Now we know: it's one rule for them, one rule for the rest of us
Like most of us, I suspect, I had never heard of Astronomer or its CEO Andy Byron until a few days ago, when events earlier in the week at a Coldplay concert in Massachusetts started to go viral. Even then, I couldn’t be bothered to look up what the company does – quite frankly, it doesn’t matter, and I don’t care. Ignorance in that particular area has not removed a scintilla of my enjoyment in watching the gloriously spectacular fall from grace of a man whom I’ve never met, likely never will, and whose mere existence has most likely not one grain of influence over my life.
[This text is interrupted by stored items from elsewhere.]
Lemma route_run_effect es b : Forall routes es ->
  bk_written (broker_run es b) = bk_written b /\ bk_tasks (broker_run es b) = bk_tasks b.
Proof.
  intros Hall. revert b. induction Hall as [|e es He _ IH]; intros b; [done|]. cbn.
  destruct (route_effect e b He) as [<- <-]. apply IH.
Qed.

Lemma delivery_routes f b : Forall routes (delivery_events f b).
Proof.
  unfold delivery_events. destruct (looked_up f b); [by repeat constructor|].
  by destruct (route_ca_delivery_locked f (bk_router b)).1 as [[]| |]; repeat constructor.
Qed.

Lemma look_up_routes f b : exists es, broker_look_up f b = broker_run es b /\ Forall routes es.
Proof.
  unfold broker_look_up. destruct (route_ca_delivery_locked f (bk_router b)).1 as [[]| |];
    [exists [Deliver f]; split; [done|by repeat constructor]|by exists []..].
Qed.

Lemma take_effect id reg b : bk_tasks b !! id = Some (mkTask reg None) ->
  bk_written (broker_step (Take id) b) = bk_written b /\
  exists reg' f, bk_tasks (broker_step (Take id) b) = <[id := mkTask reg' f]> (bk_tasks b).
Proof.
  intros Ht. cbn [broker_step]. rewrite Ht. destruct (try_recv reg (bk_router b)) as [[f reg'] r].
  split; [done|]. by exists reg', f.
Qed.

Lemma request_effect id f reg b : bk_tasks b !! id = Some (mkTask reg None) ->
  bk_written (broker_step (Request id f) b) = bk_written b /\
  bk_tasks (broker_step (Request id f) b) =
    match (route_agent_request id f (bk_router b)).1 with Ok _ => bk_tasks b | _ => delete id (bk_tasks b) end.
Proof.
  intros Ht. cbn [broker_step]. rewrite Ht.
  destruct (route_agent_request id f (bk_router b)) as [[] r]; cbn [fst]; [done|..];
    rewrite !(proj1 (close_task_effect _ _ _ _)), !(proj2 (close_task_effect _ _ _ _)); done.
Qed.

Lemma close_effect id b :
  bk_written (broker_step (Close id) b) = bk_written b /\
  bk_tasks (broker_step (Close id) b) = delete id (bk_tasks b).
Proof.
  cbn [broker_step]. destruct (bk_tasks b !! id) as [t|] eqn:Ht.
  - by destruct (close_task_effect id t (task_undelivered t) b).
  - split; [done|]. by rewrite delete_id.
Qed.

(** *** What a step of a socket changes *)

Lemma streams_write w c s s' f : streams_ok w c (Some s) -> framed_inv s' ->
  framed_output s' = framed_output s ++ frame_wire f -> streams_ok (w ++ [f]) c (Some s').
Proof.
  intros (groups & group & -> & Hall & Hi & Ho) Hi' Ho'. exists groups, (group ++ [f]).
  split; [by rewrite app_assoc|]. split; [done|]. split; [done|].
  rewrite Ho', Ho, wire_app. unfold wire. cbn. by rewrite app_nil_r.
Qed.

Lemma streams_close w c s s' : streams_ok w c (Some s) -> framed_output s `prefix_of` framed_output s' ->
  streams_ok w (c ++ [s']) None.
Proof.
  intros (groups & group & -> & Hall & Hi & Ho) Hp. exists (groups ++ [group]), [].
  split; [rewrite concat_app; cbn; by rewrite !app_nil_r|]. split; [|done].
  apply Forall2_app; [done|]. apply Forall2_cons. split; [by rewrite <-Ho|constructor].
Qed.

Lemma streams_keep w c s s' : streams_ok w c (Some s) -> framed_inv s' ->
  framed_output s' = framed_output s -> streams_ok w c (Some s').
Proof.
  intros (groups & group & -> & Hall & Hi & Ho) Hi' Ho'. exists groups, group. by rewrite Ho', Ho.
Qed.

Lemma streams_open w c s : streams_ok w c None -> new_stream s -> streams_ok w c (Some s).
Proof. intros (groups & group & -> & Hall & ->) [Hi Ho]. exists groups, []. by rewrite Ho. Qed.

Lemma receive_hello_stream t r t' : new_stream (ft_framed t) -> receive_hello t = (r, t') ->
  new_stream (ft_framed t').
Proof.
  intros [Hi Ho]. unfold receive_hello. rewrite M_bind_run.
  assert (forall r0 t0, tokio_receive t = (r0, t0) -> new_stream (ft_framed t0)) as Hrecv.
  { intros r0 t0. unfold tokio_receive. destruct (framed_next _ _) as [x s] eqn:Hn.
    apply framed_next_output in Hn as [Hi' Ho']; [|done]. intros [= _ <-]. split; [done|]. cbn. congruence. }
  specialize (Hrecv (tokio_receive t).1 (tokio_receive t).2 (surjective_pairing _)).
  destruct (tokio_receive t) as [[bytes|e|] t0]; [unfold lift|..]; by intros [= _ <-].
Qed.

(** A change of one agent's task and socket, and else of nothing but the router. *)
Lemma daemon_inv_update n d d' id : daemon_inv n d -> broker_inv (dm_broker d') ->
  dm_permits d' = dm_permits d -> dm_handshakes d' = dm_handshakes d ->
  (forall id', id' <> id -> bk_tasks (dm_broker d') !! id' = bk_tasks (dm_broker d) !! id' /\
     bk_written (dm_broker d') id' = bk_written (dm_broker d) id' /\
     dm_closed d' id' = dm_closed d id' /\ dm_sockets d' !! id' = dm_sockets d !! id') ->
  (is_Some (dm_sockets d' !! id) <-> is_Some (bk_tasks (dm_broker d') !! id)) ->
  (forall t, bk_tasks (dm_broker d') !! id = Some t -> task_undelivered t = None) ->
  streams_ok (bk_written (dm_broker d') id) (dm_closed d' id) (dm_sockets d' !! id) ->
  daemon_inv n d'.
Proof.
  intros [] Hb Hp Hh Hother Hsock Hidle Hs. constructor; rewrite ?Hp, ?Hh; try done; intros id';
    (destruct (decide (id' = id)) as [->|Hne]; [done|]); destruct (Hother id' Hne) as (Ht & Hw & Hc & Hso);
    rewrite ?Ht, ?Hw, ?Hc, ?Hso; eauto.
Qed.

Lemma socket_task n d id s : daemon_inv n d -> dm_sockets d !! id = Some s ->
  exists reg, bk_tasks (dm_broker d) !! id = Some (mkTask reg None).
Proof.
  intros [] Hs. destruct (proj1 (di_sockets0 id)) as [[reg u] Ht]; [by eexists|].
  pose proof (di_idle0 _ _ Ht) as Hu. cbn in Hu. subst u. by eexists.
Qed.

Lemma accept_step_inv args n d peer stream : daemon_inv n d -> new_stream stream ->
  daemon_inv n (accept_step args peer stream d).
Proof.
  intros [] Hnew. unfold accept_step. destruct (dm_permits d) as [|permits] eqn:Hp; [by constructor; rewrite ?Hp|].
  destruct (dm_handshakes d !! peer) eqn:Hh; [by constructor; rewrite ?Hp|].
  constructor; cbn [dm_broker dm_permits dm_handshakes dm_sockets dm_closed]; try done.
  - rewrite map_size_insert_None by done. rewrite Nat.add_succ_comm. exact di_permits0.
  - intros peer' t. destruct (decide (peer' = peer)) as [->|Hne]; [rewrite lookup_insert_eq; by intros [= <-]|].
    rewrite lookup_insert_ne by done. apply di_handshakes0.
Qed.

Ltac fields := cbn [dm_broker dm_permits dm_handshakes dm_sockets dm_closed with_broker keep_socket close_socket].

(** The task of [id] is served: its socket is kept. *)
Lemma kept_inv n d b id s s' : daemon_inv n d -> broker_inv b -> dm_sockets d !! id = Some s ->
  (forall id', id' <> id -> bk_tasks b !! id' = bk_tasks (dm_broker d) !! id' /\
     bk_written b id' = bk_written (dm_broker d) id') ->
  (exists reg, bk_tasks b !! id = Some (mkTask reg None)) ->
  streams_ok (bk_written b id) (dm_closed d id) (Some s') ->
  daemon_inv n (keep_socket id s' (with_broker b d)).
Proof.
  intros Hd Hb Hs Hother [reg Ht] Hst. eapply (daemon_inv_update n d _ id); try done; fields.
  - intros id' Hne. destruct (Hother id' Hne) as [-> ->]. by rewrite lookup_insert_ne.
  - rewrite lookup_insert_eq, Ht. split; by eexists.
  - rewrite Ht. by intros t [= <-].
  - by rewrite lookup_insert_eq.
Qed.

(** The task of [id] ends. *)
Lemma closed_inv n d b id s s' : daemon_inv n d -> broker_inv b -> dm_sockets d !! id = Some s ->
  (forall id', id' <> id -> bk_tasks b !! id' = bk_tasks (dm_broker d) !! id') ->
  bk_written b = bk_written (dm_broker d) -> bk_tasks b !! id = None ->
  framed_output s `prefix_of` framed_output s' ->
  daemon_inv n (close_socket id s' (with_broker b d)).
Proof.
  intros Hd Hb Hs Hother Hw Ht Hp. eapply (daemon_inv_update n d _ id); try done; fields.
  - intros id' Hne. rewrite Hw, fn_lookup_insert_ne, lookup_delete_ne by done. auto.
  - rewrite lookup_delete_eq, Ht. split; by intros [].
  - by rewrite Ht.
  - rewrite Hw, fn_lookup_insert, lookup_delete_eq. eapply streams_close; [|done].
    rewrite <-Hs. apply Hd.
Qed.

Lemma send_step_inv args n d id : daemon_inv n d -> daemon_inv n (send_step args id d).
Proof.
  intros Hd. unfold send_step. destruct (dm_sockets d !! id) as [s|] eqn:Hs; [|done].
  destruct (socket_task _ _ _ _ Hd Hs) as [reg Ht]. pose proof (di_broker _ _ Hd) as Hb.
  pose proof (di_streams _ _ Hd id) as Hst. rewrite Hs in Hst.
  destruct (take_effect id reg _ Ht) as (Hw & reg' & f & Htasks).
  pose proof (broker_step_inv (Take id) _ Hb) as Hb1.
  set (b := broker_step (Take id) (dm_broker d)) in *.
  assert (bk_tasks b !! id = Some (mkTask reg' f)) as Htask by (by rewrite Htasks, lookup_insert_eq).
  assert (forall id', id' <> id -> bk_tasks b !! id' = bk_tasks (dm_broker d) !! id') as Hne.
  { intros id' Hne. by rewrite Htasks, lookup_insert_ne. }
  rewrite Htask. cbn [mbind option_bind task_undelivered]. destruct f as [f|]; cycle 1.
  { eapply (daemon_inv_update n d _ id); try done; fields.
    - intros id' Hid. by rewrite Hne, Hw.
    - rewrite Htask. by intros t [= <-].
    - by rewrite Hw, Hs. }
  destruct (framed_send _ f s) as [r s'] eqn:Hsend.
  pose proof Hst as (_ & group & _ & _ & Hi & _).
  apply framed_send_law in Hsend as (Hi' & _ & _ & Hp & Ho); [|done].
  assert (daemon_inv n (close_socket id s' (with_broker (broker_step (Close id) b) d))) as Hclose.
  { destruct (close_effect id b) as [Hcw Hct]. eapply closed_inv; try done.
    - by apply broker_step_inv.
    - intros id' Hid. by rewrite Hct, lookup_delete_ne, Hne.
    - by rewrite Hcw, Hw.
    - by rewrite Hct, lookup_delete_eq. }
  destruct r as [[]|e|]; [|exact Hclose..].
  assert (broker_step (Written id) b = mkBroker (bk_router b) (<[id := mkTask reg' None]> (bk_tasks b))
    (bk_storing b) (bk_ledger b) (append_log id f (bk_written b))) as Hwr by (cbn [broker_step]; by rewrite Htask).
  pose proof (broker_step_inv (Written id) _ Hb1) as Hb2. rewrite Hwr in Hb2 |- *.
  eapply kept_inv; try done; cbn [bk_tasks bk_written].
  - intros id' Hid. unfold append_log. by rewrite lookup_insert_ne, fn_lookup_insert_ne, Hne, Hw by done.
  - rewrite lookup_insert_eq. by eexists.
  - unfold append_log. rewrite fn_lookup_insert, Hw. eapply streams_write; [exact Hst|done|by apply Ho].
Qed.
My lack of knowledge of the man is entirely immaterial. He could single-handedly sustain a charity for blind, three-legged former guide dogs and I’d still have revelled in his global humiliation – which instantly gave birth to tens of thousands of memes and gifs that he will almost certainly carry to his grave.
I’ve absolutely zero interest in moralising about his choices, who he may or may not sleep with, how sorry he may be (at being caught), or how pathetically cheesy his choice of words was in his first public comments after his cloak of invisibility so spectacularly failed: “and I will try to fix you.” Puleeze!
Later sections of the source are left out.